Two weeks in Bali and I became the king of Monkey Forest Reserve. I don’t quite know how it happened. In my 23 years, I’d been the poor white boy. Not too ugly, almost handsome. Quiet sometimes but ridiculous and fumbling when I was nervous. Maybe it was this quality that endeared me to the monkeys.
They actually mauled me when I got through the gate. Took my shoes off. Stripped off my sarong. Flicked off my pink thong with a hoot. Sniffed them. Perverts. I tried to tell them I had a good reason for wearing lingerie, that I wasn’t particularly satisfied in them as a fashion choice. It’s just I had ran out of clean underpants, even if I wore them inside out. I had to ninja a pair from an unsuspecting girl who happened to share my villa.
They examined my body and picked through my waist length hair while the Japanese tourists surrounded the scene and took photos of what seemed to be the biggest drug bust of the monkey police.
“I swear I don’t know how that got in there,” I insisted to the biggest monkey as she showed me what she’d found. She shrugged and passed it on to a smaller monkey who took it to what was likely to be the evidence tree.

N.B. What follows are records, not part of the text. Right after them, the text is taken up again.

(* ===== verification/AuthWitness.v ===== *)
(** The authorization theorems at concrete tokens, over an instance of the
    catapult interface in which a signed token is the encoding of its key, its
    key id and its claims. *)

From Stdlib Require Import Strings.Byte.
From stdpp Require Import countable.
From S2P Require Import Prelude CborReader Auth AuthTheorems AuthIssuer.

#[local] Instance byte_countable : Countable byte := inj_countable Byte.to_N Byte.of_N Byte.of_to_N.
#[local] Instance MatchRuleType_eq_dec : EqDecision MatchRuleType.
Proof. solve_decision. Defined.
Definition matchCode (m : MatchRuleType) : nat := match m with Exact => 0 | Prefix => 1 | Suffix => 2 | Contains => 3 end.
Definition matchOfCode (n : nat) : option MatchRuleType :=
  match n with 0 => Some Exact | 1 => Some Prefix | 2 => Some Suffix | 3 => Some Contains | _ => None end%nat.
#[local] Instance MatchRuleType_countable : Countable MatchRuleType.
Proof. apply (inj_countable matchCode matchOfCode). by intros []. Defined.

Definition RefMatch : Type := list (MatchRuleType * bytes).
Definition RefScope : Type := list Z * RefMatch * RefMatch.
Definition RefToken : Type := option Z * list RefScope.

(** Positive numbers as bytes, one per bit. *)
Fixpoint bitsOf (p : positive) : bytes :=
  match p with xH => [x00] | xO p => x01 :: bitsOf p | xI p => x02 :: bitsOf p end.
Fixpoint ofBits (b : bytes) : option positive :=
  match b with
  | [x00] => Some xH
  | x01 :: b => xO <$> ofBits b
  | x02 :: b => xI <$> ofBits b
  | _ => None
  end.
Lemma ofBits_bitsOf p : ofBits (bitsOf p) = Some p.
Proof. induction p as [p IH|p IH|]; simpl; [by rewrite IH|by rewrite IH|done]. Qed.

Definition signed (key kid : bytes) (t : RefToken) : bytes := bitsOf (encode (key, kid, t)).
Definition unsigned (b : bytes) : option (bytes * bytes * RefToken) := p ← ofBits b; decode p.
Lemma unsigned_signed key kid t : unsigned (signed key kid t) = Some (key, kid, t).
Proof. unfold unsigned, signed. rewrite ofBits_bitsOf. simpl. apply decode_encode. Qed.

#[local] Instance ref_catapult : CatapultApi := {
  CatToken := RefToken;
  CatScope := RefScope;
  CompoundMatch := RefMatch;
  token_exp := fst;
  token_scopes := fun t => Some t.2;
  scope_actions := fun s => s.1.1;
  scope_namespace_match := fun s => s.1.2;
  scope_track_match := fun s => s.2;
  match_is_empty := fun m => bool_decide (m = []);
  match_conditions := fun m => m;
  decodeHeader := fun b => match unsigned b with Some (_, kid, _) => Some (Some kid) | None => None end;
  validateCwt := fun key b => match unsigned b with
                              | Some (k, _, t) => if bool_decide (k = key) then Ok t else Err CryptoError
                              | None => Err CatError
                              end;
  CLAIM_EXP := 4;
  CLAIM_MOQT := 327;
  AUTHORIZATION_TOKEN := 3;
  deriveHmacKey := fun secret => secret;
}.
#[local] Instance ref_issue : CatapultIssueApi := {
  match_any := [];
  match_all := fun c => c;
  makeToken := fun e l => (e, l);
  validateTokenStructure := fun _ => true;
  createCwt := signed;
}.
#[local] Instance ref_laws : CatapultIssueLaws.
Proof.
  constructor.
  - done.
  - intros e l. exists l. split; [done|]. rewrite <- (map_id l) at 2. apply map_ext. by intros [[a b] c].
  - done.
  - intros c Hc. split; [by apply bool_decide_eq_false|done].
  - intros key kid t _. simpl. by rewrite unsigned_signed.
  - intros key kid t _. simpl. by rewrite unsigned_signed, bool_decide_true.
  - intros key kid t. simpl. unfold signed. by destruct (encode _).
Qed.

(** Namespace live/cam, track v; the service has one key of id k. *)
Definition live : TrackNamespace := [[x6c; x69; x76; x65]; [x63; x61; x6d]].
Definition theKey : HmacKey := mkHmacKey [x6b] [x73].
Definition theConfig : AuthConfig := mkAuthConfig true 0 [theKey] true true false [] 4.
Definition theOptions : IssueTokenOptions :=
  mkIssueOptions [x6b] [x73] [ClientSetup; Subscribe; PublishNamespace] live (Some [x76]) 3600 1000000000000.
Definition theToken : bytes := match issueToken theOptions with Ok b => b | Err _ => [] end.
Definition theParams : Parameters_ := [mkParameter AUTHORIZATION_TOKEN (mkAuthToken 0 theToken)].

Lemma live_ok : segments_ok live.
Proof. repeat constructor. Qed.

Lemma namespace_rules_by_segment_witness :
  (ruleMatches (canonicalNamespace live) (mkRule Exact (canonicalNamespace [[x6c; x69; x76; x65]])) = true <->
   live = [[x6c; x69; x76; x65]]) /\
  (ruleMatches (canonicalNamespace live) (mkRule Prefix (canonicalNamespace [[x6c; x69; x76; x65]])) = true <->
   [[x6c; x69; x76; x65]] `prefix_of` live).
Proof. apply (namespace_rules_by_segment live [[x6c; x69; x76; x65]] live_ok). repeat constructor. Defined.

Lemma issued_token_authorizes_witness :
  authorize (newAuthTokenVerifier theConfig) Subscribe theParams live [] (Some [x76]) 2000000000000 = Ok tt.
Proof.
  apply (issued_token_authorizes theOptions theConfig theKey theToken Subscribe 2000000000000).
  - reflexivity.
  - reflexivity.
  - reflexivity.
  - repeat constructor.
  - exact live_ok.
  - right. left.
  - reflexivity.
  - simpl. lia.
  - discriminate.
  - vm_compute. discriminate.
  - vm_compute. reflexivity.
Defined.

Definition theGrants : Grants := match issueGrants theOptions with Ok g => g | Err _ => noGrants end.
Lemma issueGrants_allows_witness :
  allowsImpl theGrants Subscribe live (Some [x76]) 2000000000000 = true <->
  2000000000000 < s64 (io_now theOptions + s64 (io_ttl theOptions * 1000000000)) /\ Subscribe ∈ io_actions theOptions /\
  (Subscribe = ClientSetup \/
   ((io_trackNamespace theOptions = [] \/ live = io_trackNamespace theOptions) /\
    (isNamespaceAction Subscribe = true \/ io_trackName theOptions = None \/
     io_trackName theOptions = Some (default [] (Some [x76]))))).
Proof.
  apply (issueGrants_allows theOptions theGrants Subscribe live (Some [x76]) 2000000000000); [reflexivity|exact live_ok|exact live_ok].
Defined.

Lemma theSetup_ok : exists gs, authenticateSetup (newAuthTokenVerifier theConfig) theParams 2000000000000 = Ok gs.
Proof.
  destruct (authenticateSetup (newAuthTokenVerifier theConfig) theParams 2000000000000) as [gs|e] eqn:E; [by exists gs|].
  vm_compute in E. discriminate.
Qed.

Lemma authenticateSetup_requires_token_witness :
  exists gs l, authenticateSetup (newAuthTokenVerifier theConfig) theParams 2000000000000 = Ok gs /\ gs = Some l /\
    (requireSetupToken theConfig = true -> exists token g, In token (findAuthTokens theParams (tokenType theConfig)) /\
       tokenGrants theConfig token 2000000000000 g /\ allows_ns g ClientSetup [] 2000000000000 = true).
Proof.
  destruct theSetup_ok as [gs H]. exists gs.
  destruct (authenticateSetup_requires_token theConfig theParams 2000000000000 gs eq_refl H) as (l & H1 & _ & _ & H4).
  exists l. split; [exact H|]. split; [exact H1|exact H4].
Defined.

She pointed at herself and said “Jo-Jo” and then stepped in front of me with a clipboard and a pen and started ticking a list on the piece of paper. Craning upwards from my position on the ground, I was able to peak at the bottom line of the criteria.
A willingness to run around naked.
After a bit I realised they were friendly, once they’d carried me into the forest, although they weren’t exactly careful where they put their hands. They somehow got me up the tallest tree where a wooden stool was tied to a dangerously thin branch. I sat down, the branch swaying up and down until it got used to my weight. Then I was handed a carved stick as long as my hair. I also got to wear a cool crown fashioned from banana peel and coconut rind.